Opublikowano: | Zaktualizowano:
Według plotki, która krążyła od dawna i którą prezydent powtórzył w tym tygodniu, społeczności odizolowane, takie jak Amisze, żyjące w oderwaniu od współczesnego społeczeństwa, nie są dotknięte obserwowanym w kraju wzrostem liczby diagnoz autyzmu.
Nauka się z tym nie zgadza.
Donald Trump oraz sekretarz ds. zdrowia i opieki społecznej Robert F. Kennedy Jr. podtrzymywali tę plotkę na poniedziałkowej konferencji prasowej, w której obwiniali stosowanie Tylenolu w czasie ciąży za rozwój autyzmu u dzieci.
Trump powiedział: „A tak przy okazji, myślę, że mogę powiedzieć, że istnieją pewne grupy ludzi, które nie przyjmują szczepionek i nie biorą żadnych tabletek, i które nie mają autyzmu.
„Widzisz, Bobby chce być bardzo ostrożny z tym, co mówi, i słusznie, ale ja nie jestem aż tak ostrożny w tym, co mówię. Masz na myśli pewne grupy, na przykład Amiszów.”
Prawdą jest, że społeczności amiszów często stosują domowe metody leczenia i rezygnują z wielu standardowych szczepień dzieci. Jednak badania przeprowadzone w społecznościach amiszów w Pensylwanii i Ohio wykazały, że autyzm występuje, choć w niższym udokumentowanym stopniu niż w populacji ogólnej USA.
Przyczyna tej rozbieżności jest niejasna i może nie potwierdzać twierdzeń Trumpa. Eksperci poinformowali Daily Mail, że może to być kwestia niedodiagnozowania , ponieważ kulturowe i religijne przekonania Amiszów mogą utrudniać formalne rozpoznanie zaburzeń ze spektrum autyzmu (ASD). Niektóre cechy autystyczne mogą wynikać z różnic osobowości, a nie z zaburzeń rozwojowych.
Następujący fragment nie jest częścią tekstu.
(** On the sample root: the stray file is sent through [.], the file beside
    the root through [..]. *)
Lemma dot_segments_leave_the_job_directory_witness :
  entries sample_store
  = Some [("1a2b3c4d", Dir ["final_1a2b3c4d.mp4"; "01_video.mp4"]);
          ("notes.txt", File);
          ("5e6f7a8b", Dir ["thumbnail_5e6f7a8b.jpg"])]
  /\ cleanup (N := ZNum) sample_store "."
     = Some (with_entries sample_store None,
             ([("success", JBool true); ("message", JStr "Cleaned up .")], 200))
  /\ download_file_route (N := ZNum) sample_store "." "notes.txt"
     = inr {| sent_path := "/tmp/ffmpeg-service/notes.txt";
              sent_mimetype := "video/mp4";
              sent_as_attachment := true;
              sent_download_name := "notes.txt" |}
  /\ download_file_route (N := ZNum) sample_store ".." "passwords.txt"
     = inr {| sent_path := "/tmp/ffmpeg-service/../passwords.txt";
              sent_mimetype := "video/mp4";
              sent_as_attachment := true;
              sent_download_name := "passwords.txt" |}.
Proof.
  split; [reflexivity|].
  destruct (dot_segments_leave_the_job_directory (N := ZNum) sample_store
              [("1a2b3c4d", Dir ["final_1a2b3c4d.mp4"; "01_video.mp4"]);
               ("notes.txt", File);
               ("5e6f7a8b", Dir ["thumbnail_5e6f7a8b.jpg"])] eq_refl)
    as (C & _ & _ & H & U).
  split; [apply C; reflexivity|].
  split; [apply (H "notes.txt" File); reflexivity|].
  apply (U "passwords.txt"); reflexivity.
Defined.
(** * lambda_handler.py: the blog generation handler

    A shallow embedding of [src/lambda/lambda_handler.py] and the proofs of
    the properties its specification states about it.

    Python [str] values are sequences of Unicode code points, and [len]
    counts code points, so a string is a list of code points here.  The
    external collaborators (the [json] decoder, the Bedrock runtime client,
    the S3 client and the clock) are interfaces; everything the module
    itself computes is a function below. *)

From Stdlib Require Import NArith ZArith String Ascii DecimalString PrimFloat.
From stdpp Require Import base list gmap.

Set Warnings "-register-all,-inexact-float".

Local Open Scope N_scope.
Local Open Scope list_scope.

(** ** Strings *)

Definition char := N.
Definition str := list char.

(** A literal of the source (all of them are ASCII) as a [str]. *)
Definition lit (s : string) : str :=
  List.map N_of_ascii (list_ascii_of_string s).

Definition NL : char := 10.
Definition DQUOTE : char := 34.

(** [str.isspace] for one code point, as CPython's
    [_PyUnicode_IsWhitespace] decides it. *)
Definition is_space (c : char) : bool :=
  ((9 <=? c) && (c <=? 13)) || ((28 <=? c) && (c <=? 32))
  || (c =? 133) || (c =? 160) || (c =? 5760)
  || ((8192 <=? c) && (c <=? 8202))
  || (c =? 8232) || (c =? 8233) || (c =? 8239) || (c =? 8287) || (c =? 12288).

Fixpoint lstrip (s : str) : str :=
  match s with
  | c :: r => if is_space c then lstrip r else s
  | [] => []
  end.

Definition rstrip (s : str) : str := rev (lstrip (rev s)).

(** [s.strip()] *)
Definition strip (s : str) : str := rstrip (lstrip s).

(** [p] is a prefix of [s], decided. *)
Fixpoint starts_with (p s : str) : bool :=
  match p, s with
  | [], _ => true
  | a :: p', b :: s' => (a =? b) && starts_with p' s'
  | _ :: _, [] => false
  end.

(** [p in s] *)
Fixpoint contains (p s : str) : bool :=
  starts_with p s ||
  match s with
  | [] => false
  | _ :: r => contains p r
  end.

(** The number of positions of [s] at which [p] occurs. *)
Fixpoint occurrences (p s : str) : nat :=
  ((if starts_with p s then 1 else 0) +
   match s with
   | [] => 0
   | _ :: r => occurrences p r
   end)%nat.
Stanowi to kontrast z ogólnokrajowym trendem, gdzie u około jednego na 31 amerykańskich dzieci diagnozuje się autyzm, a wskaźnik ten znacząco wzrósł w ciągu ostatnich dwóch dekad. Eksperci ds. rozwoju dziecka przypisują ten wzrost większej świadomości, lepszym badaniom przesiewowym i zmniejszeniu stygmatyzacji, a nie szczepionkom czy powszechnie stosowanym lekom.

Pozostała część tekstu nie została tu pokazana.